Olvidado desde 1930 en un armario, el experimento de la gota negra fue redescubierto por John Mainstone cuando comenzó a trabajar en la Universidad de Queensland, en Australia. Es el experimento más largo de la historia. Es un trozo de brea metido en un embudo de cristal. El objetivo es demostrar que este sólido fluye. Así que los científicos llevan desde 1927 viéndola fluir a un ritmo exasperante. Han caído 9 gotas en 90 años. La próxima se espera para 2020.

Lo inició Thomas Parnell, un profesor de física de la Universidad de Queensland. Se ideó como un experimento pedagógico, para enseñar a sus alumnos lo fina que es a veces la línea entre el estado sólido de la materia y el líquido. La brea es un material bastante particular. A temperatura ambiente se comporta claramente como un sólido rígido y frágil. Pero en cuanto se calienta un poquito empieza a ser deformable y se comporta como un fluido, eso sí, 100.000 millones de veces más viscoso que el agua.

En 1938, once años después de colocar la brea en el embudo, cayó la primera gota cuando no había nadie delante. La siguiente se desprendió nueve años después. Tampoco lo vio nadie y Parnell murió poco después. Su asistente de laboratorio, John Mainstone, se encargó de continuar con el experimento. En 1954, siete años después cayó la tercera gota.

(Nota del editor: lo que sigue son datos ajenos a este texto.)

(** ** Properties *)

(** C25: A network that was chosen to roam to before is joined untested, and forgotten.
    Otherwise the network joined is the strongest of the scanned ones that have the requested
    address and SSID, fit the security settings ([desired]: they differ while WPS runs and for
    the WiFi certification, which read the elements of the entries, assumed well formed
    there) and, when roaming, are recent entries of the current ESS; the first of them in the
    queue when several are as strong; and the choice fails exactly when there is none. *)
Theorem join_candidate_is_best HZ jiffies a j els :
  (reads_elems a = true -> forall p, p ∈ scanned_queue (tab a) -> has_elems (net_of a p) (els p)) ->
  match roam_network j with
  | Some p => select_candidate HZ jiffies a j = Done (Some p, set_roam None (roam_tgt_addr j) j)
  | None => exists c, select_candidate HZ jiffies a j = Done (c, j) /\
      best (join_ok HZ jiffies a j els) (fun p => Rssi (net_of a p)) (scanned_queue (tab a)) c
  end.
Proof.
  intros He. unfold select_candidate. destruct (roam_network j); [done|].
  rewrite (join_walk_run HZ jiffies a j (join_ok HZ jiffies a j els)), done_bind
    by (intros p Hp; apply join_tests_run; auto).
  eexists. split; [done|]. apply (fold_best _ _ _ []). intros p Hp. by apply elem_of_nil in Hp.
Qed.

Definition ex_rssi (i r : Z) : WLAN_BSSID_EX := set_phy 50 60 r (ex_bss i).
Definition ex_heard (l : list (Z * Z)) : scan_tab :=
  fold_left (fun t x => tab (rtw_update_scanned_network (ex_time_after 64) 1000 (ScanTable.ex_adapter t) (ex_rssi x.1 x.2)))
    l _rtw_init_mlme_priv.
Definition ex_here : ScanTable.adapter := ScanTable.ex_adapter (ex_heard [(1, -70); (2, -40); (3, -40)]).
Definition ex_join : join_priv :=
  JoinPriv false [] (NdisSsid 0 (replicate 32 0)) 1 0 0 None (replicate 6 0) (Some 0%nat) 5000 10.

(** The same while WPS runs: only entry 2 has a WPS element. *)
Definition ex_wps_elems (p : nat) : list elem := if decide (p = 2%nat) then [(0, [67]); (221, wps_oui ++ [16; 74])] else [(0, [65])].
Definition ex_wps : ScanTable.adapter :=
  let with_elems p t := set_net p (set_network (set_ies (12 + zlen (encode (ex_wps_elems p)))
    (pad 768 (replicate 12 0 ++ encode (ex_wps_elems p))) (network (entry t p))) (entry t p)) t in
  Adapter (with_elems 2%nat (with_elems 1%nat (with_elems 0%nat (tab ex_here)))) (ex_bss 2) WIFI_UNDER_WPS 0 0 0 0 2 1 0.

Cada vez caía antes. Pero también estaba cada vez más olvidado el experimento, guardado en un almacén.

John Mainstone posando con el experimento que rescató del olvido.

John Mainstone posando con el experimento que rescató del olvido. CC

La cuarta gota de brea, lenta y parsimoniosa, cayó en 1962; la quinta, en 1970, y la sexta en el 1979. Está todo apuntado, pero seguían sin prestar atención al experimento hasta que en los locos ochenta llegó su oportunidad: saltó a la fama, por curioso y extravagante. En el 1988 se exhibió en un feria internacional de ciencia en Brisbane, con la casualidad de que la séptima gota cayó justo cuando estaba lleno de visitantes... que no vieron nada. Nadie se fijó. Mainstone tampoco: “Decidí que necesitaba una taza de té o algo así, me alejé, y cuando volví, había vuelto a pasar”. Para la octava, instaló una cámara que grababa de forma continua. La gota cayó por fin en 2000, pero increíble pero cierto, el sistema falló. No grabó. Mainstone murió en 2013 y no pudo ver la caída que sucedió un año después. El sistema de grabación consiguió registrarla, pero fue poco espectacular porque el vaso ya estaba muy lleno de brea. El nuevo custodiador, Andrew White, ha colocado un vaso vacío y una webcam vigila el experimento a la espera de la nueva caída dentro de 2 años. Aún nadie ha presenciado el fenómeno, que tras décadas olvidado en un armario hoy despierta la curiosidad de medio mundo.